DERIVATIVE FINANCIAL INSTRUMENTS

      The company has limited involvement with derivative financial instruments
and currently uses them only in relation to the bank's Index Powered[SM]
Certificate of Deposit (IPCD) product. The IPCD, which was introduced in the
first quarter 2001, contains an embedded derivative feature that provides a
potential return to the depositor based on a formula that is dependant on the
return of the Standard & Poor's 500(R) Index.
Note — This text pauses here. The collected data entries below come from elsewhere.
(* ===== verification/TestsReplica.v ===== *)
(** * The tests of src/src/replica.rs *)
From S2P Require Import Prelude Text Resp Replicas ReplicaSide Testing.
Open Scope Z_scope.

Definition lays_out_a_command_as_clients_send_them : bool :=
  assert_eq (encode (as_command (words ["PING"]))) (on_lines ["*1"; "$4"; "PING"]).

Definition knows_when_it_is_being_asked_how_far_it_has_got : bool :=
  asks_how_far (as_command (words ["REPLCONF"; "GETACK"; "*"]))
  && asks_how_far (as_command (words ["replconf"; "getack"; "*"])).

Definition knows_the_rest_is_to_be_carried_out_rather_than_answered : bool :=
  all_of [["REPLCONF"; "listening-port"; "6380"]; ["SET"; "key"; "value"]; ["PING"]; ["REPLCONF"]]
    (fun command => negb (asks_how_far (as_command (words command)))).

Definition answers_file_header (heard : Bytes) (expected : option (Z * Z)) : bool :=
  match file_header heard with Ok found => assert_eq found expected | Err _ => false end.

Definition reads_the_length_off_the_front_of_a_file : bool :=
  answers_file_header (on_lines ["$18"] ++ lit "REDIS") (Some (18, 5)).

Definition waits_for_the_whole_of_a_file_length : bool :=
  answers_file_header (lit "$1") None && answers_file_header (lit "$18" ++ [x0d]) None.

Definition turns_down_what_is_not_a_file_at_all : bool := is_err (file_header (on_lines ["+OK"])).

Definition lays_out_a_command_with_arguments : bool :=
  assert_eq (encode (as_command (words ["REPLCONF"; "capa"; "psync2"])))
    (on_lines ["*3"; "$8"; "REPLCONF"; "$4"; "capa"; "$6"; "psync2"]).

Lemma replica_tests_pass :
  all_pass
    [lays_out_a_command_as_clients_send_them; knows_when_it_is_being_asked_how_far_it_has_got;
     knows_the_rest_is_to_be_carried_out_rather_than_answered;
     reads_the_length_off_the_front_of_a_file; waits_for_the_whole_of_a_file_length;
     turns_down_what_is_not_a_file_at_all; lays_out_a_command_with_arguments] = true.
Proof. passes. Qed.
This deposit product is unique in
that the customer may receive a return that is based on an equity market index
in place of a stated interest rate but, like other traditional certificates of
deposit, is insured in its principal amount by the FDIC to the extent provided
by law.

      In order to offset the risks associated with the variable cost of the
IPCD, the bank entered into a derivative contract with the Federal Home Loan
Bank of Pittsburgh (FHLB). The terms of the derivative entered into with the
FHLB provide for receipt of an amount equal to the amount to be paid to the IPCD
depositor, in exchange for a periodic payment stream expressed as a fixed rate
of interest.

      The bank accounts for its derivative contract with the FHLB and the
derivative embedded in the IPCD in accordance with Statement No. 133,
"Accounting for Derivative Instruments and Hedging Activities", as amended.
Accordingly, the bank carries these derivatives at fair value in the
Consolidated Statements of Financial Condition and recognizes any changes in
fair value in current period earnings.

     The notional amount of derivative contracts with the FHLB and IPCD
customers was $6,182,000 at June 30, 2001. The fair value of derivatives is
included in "Other liabilities" and approximates $1,264,000 at June 30, 2001.
During the three and six months ended June 30, 2001, approximately $7,000 and
$22,000, respectively, was recorded in other expense for net changes in the fair
market value of derivative contracts.

RECENT ACCOUNTING PRONOUNCEMENTS

Transfers and Servicing of Financial Assets and Extinguishments of Liabilities

     In September 2000, the FASB issued Statement No. 140, "Accounting for
Transfers and Servicing of Financial Assets and Extinguishments of Liabilities."
The Statement supercedes and replaces the guidance in Statement No. 125. It
revises the standards for accounting for securitizations and other transfers of
financial assets and collateral and requires certain disclosures, although it
carries over most of Statement No. 125's provisions without reconsideration. The
Statement is effective for transfers and servicing of financial assets and
extinguishments of

                                       25



liabilities occurring after March 31, 2001 and for recognition and
reclassification of collateral and for disclosures relating to securitization
transactions and collateral for fiscal years ending after December 15, 2000.
This Statement is to be applied prospectively with certain exceptions. Other
than those exceptions, earlier or retroactive application of its accounting
provisions is not permitted. There was no impact on earnings, financial
condition, or equity upon adoption of Statement No. 140.

Business Combinations

     In June 2001, the FASB issued Statement No. 141, "Business Combinations."
The Statement addresses financial accounting and reporting for business
combinations and supersedes APB Opinion No. 16, "Business Combinations," and
FASB Statement No. 38, "Accounting for Preacquisition Contingencies of Purchased
Enterprises." All business combinations in the scope of the Statement are to be
accounted for using the purchase method.

     The provisions of the Statement apply to all business combinations
initiated after June 30, 2001. The Statement also applies to all business
combinations accounted for using the purchase method for which the date of
acquisition is July 1, 2001, or later. There is no expected impact on earnings,
financial condition, or equity upon adoption of Statement No. 141.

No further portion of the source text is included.